Un pandillero del sur de Texas fue ejecutado el jueves por la noche por su participación en una emboscada en que murieron cuatro mujeres hace 11 años.

Robert Gene Garza, de 30 años, es el reo número 12 ejecutado este año en Texas, que aplica la pena capital más que cualquier otro estado.

Garza sonrió y envió un beso a sus familiares antes de entrar en la cámara de ejecución. En una declaración, les agradeció por asistir y les dijo que los quería.

"Yo sé que es duro para ustedes", dijo. "No es fácil. Esto me libera. Y ustedes finalmente pueden continuar sus vidas".

Garza fue declarado muerto a las 8:41 de la noche, hora de Texas, 26 minutos después de recibir una inyección letal de pentobarbital.

Miembro de una pandilla de Texas conocida como Tri-City Bombers cuando aún no era adolescente, Garza insistió en que una declaración a la policía en que reconoció su participación en la muerte a tiros de las cuatro mujeres en septiembre de 2002 en el Condado Hidalgo fue hecha bajo presión y obtenida indebidamente por las autoridades.
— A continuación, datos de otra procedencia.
Lemma inv_at_bounds i : 0 <= i < 32 -> 2 ^ 31 < inv_at i <= 2 ^ 32 - 1.
Proof.
  by_table 32%nat (fun i => (2 ^ 31 <? inv_at i) && (inv_at i <=? 2 ^ 32 - 1)) as T.
  intros Hi. specialize (T i). lia.
Qed.

Lemma inv_at_step i : 0 <= i < 31 -> inv_at (i + 1) < inv_at i.
Proof.
  by_table 31%nat (fun i => inv_at (i + 1) <? inv_at i) as T.
  intros Hi. specialize (T i). lia.
Qed.

(** * [decay_load] *)

(** In range the 64-bit product cannot overflow, and [decay_load] is the
    expression it abbreviates. *)
Lemma decay_load_exact v n :
  0 <= v < 2 ^ 32 -> 0 < n <= 2016 ->
  decay_load v n = v / 2 ^ (n / 32) * inv_at (n mod 32) / 2 ^ 32.
Proof.
  intros Hv Hn. unfold decay_load, LOAD_AVG_PERIOD.
  destruct (Z.eqb_spec n 0); [lia|]. destruct (Z.ltb_spec (32 * 63) n); [lia|].
  rewrite (u32_id n) by lia.
  assert (Hm : 0 <= n mod 32 < 32) by (apply Z.mod_pos_bound; lia).
  pose proof (inv_at_bounds (n mod 32) Hm).
  assert (Hd : 0 <= v / 2 ^ (n / 32) <= v)
    by (apply div_le_self; [lia | apply pow2_pos, Z.div_pos; lia]).
  destruct (Z.leb_spec 32 n).
  - rewrite (shiftr_div v) by (apply Z.div_pos; lia). fold (inv_at (n mod 32)).
    rewrite shiftr_div, u64_id by nia. done.
  - rewrite (Z.div_small n 32), (Z.mod_small n 32), Z.pow_0_r, Z.div_1_r in * by lia.
    fold (inv_at n). rewrite shiftr_div, u64_id by nia. done.
Qed.

Lemma decay_load_0 v : decay_load v 0 = v.
Proof. done. Qed.

Lemma decay_load_far v n : 2016 < n -> decay_load v n = 0.
Proof.
  intros. unfold decay_load, LOAD_AVG_PERIOD.
  destruct (Z.eqb_spec n 0); [lia|]. destruct (Z.ltb_spec (32 * 63) n); [done|lia].
Qed.

(** Case analysis on the three regimes of [decay_load]. *)
Ltac decay_cases n :=
  destruct (decide (n = 0)) as [->|];
  [| destruct (decide (2016 < n)); [rewrite ?decay_load_far by lia |]].

Lemma decay_load_nonneg v n : 0 <= v < 2 ^ 32 -> 0 <= n -> 0 <= decay_load v n.
Proof.
  intros Hv Hn. decay_cases n; [rewrite decay_load_0; lia|lia|].
  rewrite decay_load_exact by lia. pose proof (inv_at_bounds (n mod 32)).
  assert (0 <= n mod 32 < 32) by (apply Z.mod_pos_bound; lia).
  assert (0 <= v / 2 ^ (n / 32) <= v)
    by (apply div_le_self; [lia | apply pow2_pos, Z.div_pos; lia]).
  apply Z.div_pos; nia.
Qed.

Lemma decay_load_mono v1 v2 n :
  0 <= v1 <= v2 -> v2 < 2 ^ 32 -> 0 <= n -> decay_load v1 n <= decay_load v2 n.
Proof.
  intros Hv Hv2 Hn. decay_cases n; [rewrite !decay_load_0; lia|lia|].
  rewrite !decay_load_exact by lia. pose proof (inv_at_bounds (n mod 32)).
  assert (0 <= n mod 32 < 32) by (apply Z.mod_pos_bound; lia).
  assert (v1 / 2 ^ (n / 32) <= v2 / 2 ^ (n / 32)).
  { apply Z.div_le_mono; [|lia]. apply pow2_pos, Z.div_pos; lia. }
  apply Z.div_le_mono; nia.
Qed.

Lemma decay_load_le v n : 0 <= v < 2 ^ 32 -> 0 <= n -> decay_load v n <= v.
Proof.
  intros Hv Hn. decay_cases n; [rewrite decay_load_0; lia|lia|].
  rewrite decay_load_exact by lia. pose proof (inv_at_bounds (n mod 32)).
  assert (0 <= n mod 32 < 32) by (apply Z.mod_pos_bound; lia).
  assert (0 <= v / 2 ^ (n / 32) <= v)
    by (apply div_le_self; [lia | apply pow2_pos, Z.div_pos; lia]).
  apply Z.div_le_upper_bound; nia.
Qed.

Lemma decay_load_bounds v n : 0 <= v < 2 ^ 32 -> 0 <= n -> 0 <= decay_load v n <= v.
Proof. intros. split; [by apply decay_load_nonneg | by apply decay_load_le]. Qed.

(** A longer sleep never leaves more load. *)
Lemma decay_load_antitone_step v n :
  0 <= v < 2 ^ 32 -> 0 <= n -> decay_load v (n + 1) <= decay_load v n.
Proof.
  intros Hv Hn. destruct (decide (n = 0)) as [->|].
  { rewrite decay_load_0. by apply decay_load_le. }
  destruct (decide (2016 < n + 1)).
  { rewrite (decay_load_far v (n + 1)) by lia. by apply decay_load_nonneg. }
  rewrite !decay_load_exact by lia.
  assert (Hm : 0 <= n mod 32 < 32) by (apply Z.mod_pos_bound; lia).
  assert (Hq : 0 <= n / 32) by (apply Z.div_pos; lia).
  pose proof (Z.div_mod n 32 ltac:(lia)) as Hdm.
  pose proof (inv_at_bounds (n mod 32) Hm).
  assert (0 <= v / 2 ^ (n / 32) <= v) by (apply div_le_self; [lia | by apply pow2_pos]).
  destruct (decide (n mod 32 = 31)) as [Hr|Hr].
  - replace ((n + 1) / 32) with (n / 32 + 1)
      by (apply (Z.div_unique _ _ _ 0); lia).
    replace ((n + 1) mod 32) with 0 by (apply (Z.mod_unique _ _ (n / 32 + 1)); lia).
    rewrite Z.pow_add_r, <- Z.div_div by (try lia; by apply pow2_pos).
    rewrite Hr in *. set (w := v / 2 ^ (n / 32)) in *.
    pose proof (div_floor_bounds w 2 ltac:(lia)).
    apply Z.div_le_mono; [lia|]. change (2 ^ 1) with 2. change (inv_at 0) with (2 ^ 32 - 1).
    change (inv_at 31) with 0x82cd8698. nia.
  - replace ((n + 1) / 32) with (n / 32) by (apply (Z.div_unique _ _ _ (n mod 32 + 1)); lia).
    replace ((n + 1) mod 32) with (n mod 32 + 1) by (apply (Z.mod_unique _ _ (n / 32)); lia).
    pose proof (inv_at_step (n mod 32) ltac:(lia)).
    apply Z.div_le_mono; nia.
Qed.

Lemma decay_load_antitone v n m :
  0 <= v < 2 ^ 32 -> 0 <= n <= m -> decay_load v m <= decay_load v n.
Proof.
  intros Hv [Hn Hm]. replace m with (n + Z.of_nat (Z.to_nat (m - n))) by lia.
  induction (Z.to_nat (m - n)) as [|k IH]; [by rewrite Z.add_0_r|].
  rewrite Nat2Z.inj_succ, <- Z.add_1_r, Z.add_assoc.
  pose proof (decay_load_antitone_step v (n + Z.of_nat k)). lia.
Qed.

(** Half-life: 32 further periods of decay are exactly one halving, the
    result never grows with time or shrinks with load, and it stays below the
    load it started from.  (The load is any 32-bit sum, for which the 64-bit
    product inside [decay_load] cannot overflow.) *)
Theorem decay_load_half_life v n :
  0 <= v < 2 ^ 32 -> 0 < n ->
  decay_load v (n + LOAD_AVG_PERIOD) = (if n <=? 1984 then decay_load (v / 2) n else 0)
  /\ (forall w m, 0 <= w <= v -> n <= m -> decay_load w m <= decay_load v n)
  /\ 0 <= decay_load v n <= v.
Proof.
  intros Hv Hn. unfold LOAD_AVG_PERIOD. split_and!.
  - destruct (Z.leb_spec n 1984); [|by apply decay_load_far; lia].
    pose proof (div_le_self v 2 ltac:(lia) ltac:(lia)).
    assert (0 <= n / 32) by (apply Z.div_pos; lia).
    rewrite !decay_load_exact by lia.
    replace (n + 32) with (n + 1 * 32) by lia.
    rewrite Z.div_add, Z.mod_add by lia.
    rewrite Z.add_comm, Z.pow_add_r by lia. rewrite Z.div_div by (lia || by apply pow2_pos).
    done.
  - intros w m Hw Hm. etransitivity; [apply (decay_load_antitone w n m); lia|].
    apply decay_load_mono; lia.
  - apply decay_load_nonneg; lia.
  - apply decay_load_le; lia.
Qed.

Lemma decay_load_half_life_witness :
  decay_load 1000 (5 + LOAD_AVG_PERIOD) = decay_load 500 5 /\ decay_load 1000 5 = 897.
Proof.
  destruct (decay_load_half_life 1000 5 ltac:(lia) ltac:(lia)) as (-> & _ & _).
  split; vm_compute; reflexivity.
Defined.

(** The tables hold what the comments promise: [runnable_avg_yN_inv[i]] is
    below [2^32 * y^i] by less than two units, with [y^32 = 1/2] (raised to the 32nd
    power to stay in the integers), so decay always rounds down; each [runnable_avg_yN_sum] entry is one period of decay
    after the previous one plus a full period, and [LOAD_AVG_MAX] is the fixed
    point of that one-period step when the current period is counted. *)
Theorem load_tables_correct :
  (forall i, 0 <= i < LOAD_AVG_PERIOD ->
     table_get runnable_avg_yN_inv i ^ 32 * 2 ^ i < 2 ^ 1024
       < (table_get runnable_avg_yN_inv i + 2) ^ 32 * 2 ^ i)
  /\ (forall n, 0 <= n < LOAD_AVG_PERIOD ->
        table_get runnable_avg_yN_sum (n + 1)
        = decay_load (table_get runnable_avg_yN_sum n + 1024) 1)
  /\ decay_load LOAD_AVG_MAX 1 + 1024 = LOAD_AVG_MAX.
Proof.
  split_and!; [| |done].
  - by_table 32%nat (fun i =>
      (table_get runnable_avg_yN_inv i ^ 32 * 2 ^ i <? 2 ^ 1024)
      && (2 ^ 1024 <? (table_get runnable_avg_yN_inv i + 2) ^ 32 * 2 ^ i)) as T.
    intros i Hi. specialize (T i Hi). apply andb_true_iff in T as [H1 H2].
    by apply Z.ltb_lt in H1, H2.
  - by_table 32%nat (fun n => table_get runnable_avg_yN_sum (n + 1)
      =? decay_load (table_get runnable_avg_yN_sum n + 1024) 1) as T.
    intros n Hn. specialize (T n Hn). by apply Z.eqb_eq.
Qed.

(** * [__compute_runnable_contrib] *)

(** The reference: [k] successive single-period updates of an always-runnable
    entity, each adding a full period and decaying once. *)
Fixpoint contrib_by_periods (k : nat) : Z :=
  match k with
  | O => 0
  | S k => decay_load (contrib_by_periods k + 1024) 1
  end.

(** The loop always leaves within its fuel, with [n] reduced below the period. *)
Lemma contrib_loop_exit fuel contrib n :
  LOAD_AVG_PERIOD < n < 2 ^ 64 -> (Z.to_nat (n / LOAD_AVG_PERIOD + 1) <= fuel)%nat ->
  0 < (contrib_loop fuel contrib n).2 <= LOAD_AVG_PERIOD.
Proof.
  unfold LOAD_AVG_PERIOD. revert contrib n.
  induction fuel as [|fuel IH]; intros contrib n Hn Hf; simpl.
  { pose proof (Z.div_pos n 32). lia. }
  unfold LOAD_AVG_PERIOD. rewrite (u64_id (n - 32)) by lia.
  destruct (Z.ltb_spec 32 (n - 32)); [|simpl; lia].
  apply IH; [lia|]. replace (n - 32) with (n + (-1) * 32) by lia.
  rewrite Z.div_add by lia. pose proof (Z.div_pos n 32). lia.
Qed.

Lemma contrib_by_periods_S k :
  contrib_by_periods (S k) = decay_load (contrib_by_periods k + 1024) 1.
Proof. done. Qed.

Lemma contrib_by_periods_fix k : contrib_by_periods (346 + k) = 46718.
Proof.
  induction k as [|k IH]; [vm_compute; done|].
  by rewrite Nat.add_succ_r, contrib_by_periods_S, IH.
Qed.

(** Walks the closed form and the iteration side by side from period [k]. *)
Fixpoint contrib_close (steps : nat) (k r : Z) : bool :=
  match steps with
  | O => true
  | S steps =>
      (Z.abs (__compute_runnable_contrib k - r) <=? 4)
      && contrib_close steps (k + 1) (decay_load (r + 1024) 1)
  end.

Lemma contrib_close_spec steps k r :
  contrib_close steps (Z.of_nat k) r = true -> contrib_by_periods k = r ->
  forall i, (i < steps)%nat ->
  Z.abs (__compute_runnable_contrib (Z.of_nat (k + i)) - contrib_by_periods (k + i)) <= 4.
Proof.
  revert k r. induction steps as [|steps IH]; intros k r Hc Hr i Hi; [lia|].
  simpl in Hc. apply andb_true_iff in Hc as [H1 H2]. apply Z.leb_le in H1.
  destruct i as [|i]; [by rewrite Nat.add_0_r, Hr|].
  rewrite Nat.add_succ_r, <- Nat.add_succ_l.
  apply (IH (S k) (decay_load (r + 1024) 1)); [|by rewrite contrib_by_periods_S, Hr|lia].
  by replace (Z.of_nat (S k)) with (Z.of_nat k + 1) by lia.
Qed.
Pero los fiscales dijeron que Garza orquestó el plan de la pandilla para silenciar a las mujeres, que Garza pensaba habían presenciado otro delito de la pandilla, y estaba presente cuando varios pandilleros abrieron fuego cuando las mujeres llegaron a la casa móvil donde vivían después de trabajar en un bar.

"No tuve que ver nada con lo que dice el estado", declaró Garza a The Associated Press hace poco desde la galera de la muerte. "Creo que como éramos pandilleros me involucraron a través de la pandilla.

"Creo que estaban tratando de cerrar el caso... y necesitaban a alguien".

Las pruebas mostraron posteriormente que las mujeres fueron asesinadas por accidente. El pandillero que participó en el otro delito nunca fue llevado a juicio porque negoció sus cargos y aceptó ir a prisión.

Garza, que fue arrestado a finales de enero de 2003, fue declarado culpable bajo una ley de Texas que indica que una persona relacionada con un delito en que hay muerte es culpable aunque no la haya causado directamente. Las pruebas mostraron que Garza era un líder de la pandilla, que instruyó a los otros cómo llevar a cabo los asesinatos, estaba presente cuando ocurrieron y "con toda probabilidad fue el autor directo, pero resta importancia a su participación", dijo Joseph Orendain, fiscal adjunto de distrito del Condado Hidalgo, que llevó el caso por la parte acusadora.

En febrero de este año la Corte Suprema federal declinó revisar su caso y su abogado, Don Vernay, dijo que ya no había más apelaciones que hacer.

Para la próxima semana está programada la ejecución de otro reo en Texas.